One of the things we like to do when we cruise is find what the local produce is on any given island, and sample the unique cuisine of the places we visit. We spent nearly two months living aboard Equinox in Bermuda, and tasted as many variations as we could find of such as regional specialties like Bermuda Fish Chowder or the well-known Bermuda rum drinks (which we have noted before, the Rum Swizzle and the Dark 'n' Stormy). What we didn’t know is that Bermuda has lots of "pawpaw" trees, often growing wild, and its fruit is used for cooking. We were told "when it's green, it's a vegetable, when it's orange, it's a fruit." We were totally mystified by this; I mean, I'd heard of pawpaw (I think it actually grows wild in Maryland) but had never seen a pawpaw tree. Nor had we ever heard this information about the vegetable/fruit. We were told that when it's green, the “vegetable” can be added to meat dishes and will tenderize the meat beautifully, or can be made into a casserole. When it's ripe and orange, it makes a delicious “fruit” dessert.

Mysteriously, two pawpaws were delivered to the boat a couple of days ago -- left aboard while we were out swimming at Castle Roads. (And we thank the unseen donors for the generosity.) Large and green, I had NO idea how to use them, and they were not like anything I had ever seen before. And, after a brief internet search, I was even more mystified, since all pawpaw references and recipes were for a fruit. Nothing about using pawpaw when “green as a vegetable” -- the photos of pawpaw didn't look like the huge green orbs I had onboard, either.
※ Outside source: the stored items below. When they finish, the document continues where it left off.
(* ===== verification/PolicySets.v ===== *)
(** * PolicySets: versions and activation of policy sets
    (internal/store/memory.go)

    The invariant of one organization's list: the i-th set has version i + 1
    and at most one set is ACTIVE. *)

From S2P Require Export Store.

Open Scope Z_scope.

(** Versions are positions: 1, 2, 3, ... *)
Definition numbered (sets : list PolicySet) : Prop :=
  forall i p, sets !! i = Some p -> ps_Version p = Z.of_nat (S i).

Definition one_active (sets : list PolicySet) : Prop :=
  forall p q, p ∈ sets -> q ∈ sets -> is_active p = true -> is_active q = true -> p = q.

Definition sets_ok (sets : list PolicySet) : Prop := numbered sets /\ one_active sets.

Definition policies_ok (s : MemoryStore) : Prop := forall orgID, sets_ok (sets_of s orgID).

(** ** Lemmas *)

Lemma numbered_inj sets p q :
  numbered sets -> p ∈ sets -> q ∈ sets -> ps_Version p = ps_Version q -> p = q.
Proof.
  intros Hn Hp Hq Heq. apply list_elem_of_lookup in Hp as [i Hi].
  apply list_elem_of_lookup in Hq as [j Hj].
  pose proof (Hn _ _ Hi). pose proof (Hn _ _ Hj). assert (i = j) as -> by lia. congruence.
Qed.

Lemma numbered_app sets p :
  numbered sets -> ps_Version p = Z.of_nat (S (length sets)) -> numbered (sets ++ [p]).
Proof.
  intros Hn Hp i q Hi. apply lookup_snoc_Some in Hi as [[_ Hi]|[-> ->]]; auto.
Qed.

Lemma numbered_app_l sets sets' : numbered (sets ++ sets') -> numbered sets.
Proof. intros Hn i p Hi. apply Hn. rewrite lookup_app_l; [done|by eapply lookup_lt_Some]. Qed.

Lemma latest_version_numbered sets : numbered sets -> latest_version sets = Z.of_nat (length sets).
Proof.
  unfold latest_version. induction sets as [|p sets IH] using rev_ind; intros Hn; [done|].
  rewrite foldl_app. cbn [foldl]. rewrite IH by (by eapply numbered_app_l).
  pose proof (Hn (length sets) p (last_snoc_lookup _ _)) as Hv.
  rewrite length_app. cbn [length]. destruct (Z.ltb_spec (Z.of_nat (length sets)) (ps_Version p)); lia.
Qed.

Lemma activate_one_version v p : ps_Version (activate_one v p) = ps_Version p.
Proof. unfold activate_one. by destruct (_ =? _), (is_active p). Qed.

Lemma activate_one_active v p : is_active (activate_one v p) = (ps_Version p =? v).
Proof.
  unfold activate_one. destruct (ps_Version p =? v) eqn:Ev; [done|].
  by destruct (is_active p) eqn:Ea.
Qed.

Lemma activate_sets_ok v sets : sets_ok sets -> sets_ok (activate_one v <$> sets).
Proof.
  intros [Hn Ho]. assert (Hn' : numbered (activate_one v <$> sets)).
  { intros i p Hi. rewrite list_lookup_fmap in Hi.
    destruct (sets !! i) as [q|] eqn:Eq; [|done]. injection Hi as <-.
    rewrite activate_one_version. by apply Hn. }
  split; [done|]. intros p q Hp Hq Ha Hb.
  apply (numbered_inj _ _ _ Hn' Hp Hq).
  apply list_elem_of_fmap in Hp as (p0 & -> & _). apply list_elem_of_fmap in Hq as (q0 & -> & _).
  rewrite activate_one_active in Ha, Hb. rewrite !activate_one_version.
  apply Z.eqb_eq in Ha, Hb. congruence.
Qed.

Lemma create_sets_ok sets p :
  sets_ok sets -> ps_Version p = latest_version sets + 1 -> ps_Status p = PsDraft ->
  sets_ok (sets ++ [p]).
Proof.
  intros [Hn Ho] Hv Hs. assert (Hd : is_active p = false) by (unfold is_active; by rewrite Hs).
  split.
  - apply numbered_app; [done|]. rewrite Hv, latest_version_numbered by done. lia.
  - intros q r Hq Hr Ha Hb. apply elem_of_app in Hq as [Hq|Hq], Hr as [Hr|Hr];
      try (apply list_elem_of_singleton in Hq; subst q; congruence);
      try (apply list_elem_of_singleton in Hr; subst r; congruence). by apply Ho.
Qed.

Lemma sets_of_insert s orgID orgID' sets :
  sets_of (s <| st_policySets ::= <[ orgID := sets ]> |>) orgID' =
  if decide (orgID = orgID') then sets else sets_of s orgID'.
Proof.
  unfold sets_of. cbn. destruct (decide (orgID = orgID')) as [->|Hne].
  - by rewrite lookup_insert_eq.
  - by rewrite lookup_insert_ne.
Qed.

Lemma policies_ok_insert s orgID sets :
  policies_ok s -> sets_ok sets -> policies_ok (s <| st_policySets ::= <[ orgID := sets ]> |>).
Proof.
  intros Hs Hsets org. rewrite sets_of_insert. by destruct (decide (orgID = org)).
Qed.

Lemma policies_ok_New : policies_ok New.
Proof. intros org. split; [by intros i p|]. intros p q Hp. by apply elem_of_nil in Hp. Qed.

(** Looking for the active set finds the only one. *)
Lemma find_active sets p :
  one_active sets -> p ∈ sets -> is_active p = true -> List.find is_active sets = Some p.
Proof.
  intros Ho Hp Ha. destruct (List.find is_active sets) as [q|] eqn:Ef.
  - apply List.find_some in Ef as [Hq Hb]. f_equal. apply Ho; auto. by apply list_elem_of_In.
  - pose proof (List.find_none _ _ Ef p) as Hn. rewrite Hn in Ha; [done|]. by apply list_elem_of_In.
Qed.

Section Steps.
Context `{RT : Runtime}.

Lemma policies_ok_CreatePolicySet orgID rules by_ w :
  policies_ok (w_store w) -> policies_ok (w_store (CreatePolicySet orgID rules by_ w).2).
Proof.
  intros Hs. unfold CreatePolicySet, latestVersionLocked. cbn.
  apply policies_ok_insert; [done|]. by apply create_sets_ok.
Qed.

Lemma policies_ok_ActivatePolicySet orgID v w :
  policies_ok (w_store w) -> policies_ok (w_store (ActivatePolicySet orgID v w).2).
Proof.
  intros Hs. unfold ActivatePolicySet. cbn. destruct (any _ _); [|done]. cbn.
  apply policies_ok_insert; [done|]. by apply activate_sets_ok.
Qed.

(** Activation is exclusive and exact: activating an existing version
    makes it the one ACTIVE set, disables the previous one, changes no other
    set and no rules, and from then on Policies and ActivePolicySet give its
    rules; an unknown version changes nothing. *)
Theorem ActivatePolicySet_exclusive orgID v w p :
  policies_ok (w_store w) ->
  let '(ok, w') := ActivatePolicySet orgID v w in
  (ok = true <-> exists q, q ∈ sets_of (w_store w) orgID /\ ps_Version q = v) /\
  (ok = false -> w' = w) /\
  (p ∈ sets_of (w_store w) orgID -> ps_Version p = v ->
     (forall q, q ∈ sets_of (w_store w') orgID -> is_active q = true <-> ps_Version q = v) /\
     ps_Rules <$> sets_of (w_store w') orgID = ps_Rules <$> sets_of (w_store w) orgID /\
     fst (Policies orgID w') = ps_Rules p /\
     fst (ActivePolicySet orgID w') = Some (p <| ps_Status := PsActive |>)) /\
  (forall org, org <> orgID -> sets_of (w_store w') org = sets_of (w_store w) org).
Proof.
  intros Hs. unfold ActivatePolicySet. cbn.
  destruct (any (fun p => ps_Version p =? v) (sets_of (w_store w) orgID)) eqn:Ea.
  2: { pose proof (proj1 (any_false _ _) Ea) as Hno. split; [|split; [done|split; [|done]]].
       - split; [done|]. intros (q & Hq & Hv). apply Hno in Hq. cbn in Hq. lia.
       - intros Hp Hv. apply Hno in Hp. cbn in Hp. lia. }
  apply any_true in Ea as (q0 & Hq0 & Hv0). apply Z.eqb_eq in Hv0. cbn.
  set (sets := sets_of (w_store w) orgID) in *.
  assert (Hsets : forall org, sets_of ((w_store w) <| st_policySets ::= <[orgID := activate_one v <$> sets]> |>) org =
     if decide (orgID = org) then activate_one v <$> sets else sets_of (w_store w) org)
    by (intros; apply sets_of_insert).
  split; [split; [intros _; by exists q0|done]|]. split; [done|]. split.
  2: { intros org Hne. rewrite Hsets. by destruct (decide (orgID = org)). }
  intros Hp Hv. rewrite Hsets, decide_True by done.
  destruct (activate_sets_ok v sets (Hs orgID)) as [Hn' Ho'].
  assert (Hin : p <| ps_Status := PsActive |> ∈ activate_one v <$> sets).
  { apply list_elem_of_fmap. exists p. split; [|done]. unfold activate_one. by rewrite Hv, Z.eqb_refl. }
  assert (Hfind : List.find is_active (activate_one v <$> sets) = Some (p <| ps_Status := PsActive |>))
    by (by apply find_active).
  split; [|split; [|split]].
  - intros q Hq. apply list_elem_of_fmap in Hq as (q1 & -> & _).
    rewrite activate_one_active, activate_one_version. apply Z.eqb_eq.
  - rewrite <- list_fmap_compose. apply list_fmap_ext. intros i q _. cbn. unfold activate_one.
    by destruct (_ =? _), (is_active q).
  - by rewrite Hfind.
  - by rewrite Hfind.
Qed.

Lemma run_SetPolicies orgID rules w :
  policies_ok (w_store w) ->
  let w' := (run (SetPolicies orgID rules) w).2 in
  fst (Policies orgID w') = rules /\
  exists p, fst (ActivePolicySet orgID w') = Some p /\ ps_Rules p = rules /\
    ps_Version p = Z.of_nat (S (length (sets_of (w_store w) orgID))).
Proof.
  intros Hs. cbn zeta. unfold SetPolicies. cbn [run].
  destruct (CreatePolicySet orgID rules "system" w) as [set w1] eqn:Ec.
  assert (Hs1 : policies_ok (w_store w1)).
  { pose proof (policies_ok_CreatePolicySet orgID rules "system" w Hs) as H. by rewrite Ec in H. }
  unfold CreatePolicySet, latestVersionLocked in Ec. cbn in Ec. injection Ec as Eset Ew.
  assert (Hsets : sets_of (w_store w1) orgID = sets_of (w_store w) orgID ++ [set]).
  { rewrite <- Ew, <- Eset. cbn. unfold sets_of. cbn. by rewrite lookup_insert_eq. }
  assert (Hver : ps_Version set = Z.of_nat (S (length (sets_of (w_store w) orgID)))).
  { rewrite <- Eset. cbn. rewrite latest_version_numbered by apply Hs. lia. }
  assert (Hrules : ps_Rules set = rules) by (by rewrite <- Eset).
  clear Eset Ew. unfold latestVersionLocked. cbn.
  assert (Hlv : latest_version (sets_of (w_store w1) orgID) = ps_Version set).
  { rewrite latest_version_numbered by apply Hs1. rewrite Hsets, length_app, Hver. cbn. lia. }
  rewrite Hlv. unfold ActivatePolicySet. cbn.
  assert (Hany : any (fun p => ps_Version p =? ps_Version set) (sets_of (w_store w1) orgID) = true).
  { apply any_true. exists set. split; [|apply Z.eqb_refl]. rewrite Hsets. apply elem_of_app.
    right. by left. }
  rewrite Hany. cbn. unfold sets_of at 1 3. cbn. rewrite lookup_insert_eq. cbn.
  destruct (activate_sets_ok (ps_Version set) _ (Hs1 orgID)) as [_ Ho].
  rewrite (find_active _ (set <| ps_Status := PsActive |>) Ho); [|..|done].
  - split; [done|]. by exists (set <| ps_Status := PsActive |>).
  - apply list_elem_of_fmap. exists set. split.
    + unfold activate_one. by rewrite Z.eqb_refl.
    + rewrite Hsets. apply elem_of_app. right. by left.
Qed.

(** SetPolicies run alone makes its rules the organization's policy: a
    new set with the next version is created and activated. *)
Theorem SetPolicies_effective orgID rules w :
  policies_ok (w_store w) ->
  let w' := (run (SetPolicies orgID rules) w).2 in
  fst (Policies orgID w') = rules /\
  exists p, fst (ActivePolicySet orgID w') = Some p /\ ps_Rules p = rules /\
    ps_Version p = Z.of_nat (S (length (sets_of (w_store w) orgID))).
Proof. apply run_SetPolicies. Qed.

End Steps.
THEN...I discovered that the Bermuda pawpaw is actually papaya!! Who knew?? True pawpaw fruit is a totally different species, and so yes indeed, what we had were two huge papaya in the galley. Green papaya fruit is often used in stews and curries in Bermuda, and indeed, the raw fruit is rich in an enzyme called papain, which is useful in tenderizing meat and other proteins. I found a recipe for Bermuda Pawpaw Montespan, and after making a huge mess trying to peel the slippery things, I made a mashed vegetarian version as a side dish for dinner...It had a delicate flavor that was a cross between potato and cauliflower, and similar in consistency. We all thought it was quite good, and it’s now another very cool addition to my recipe file! One more reason why we love to cruise!!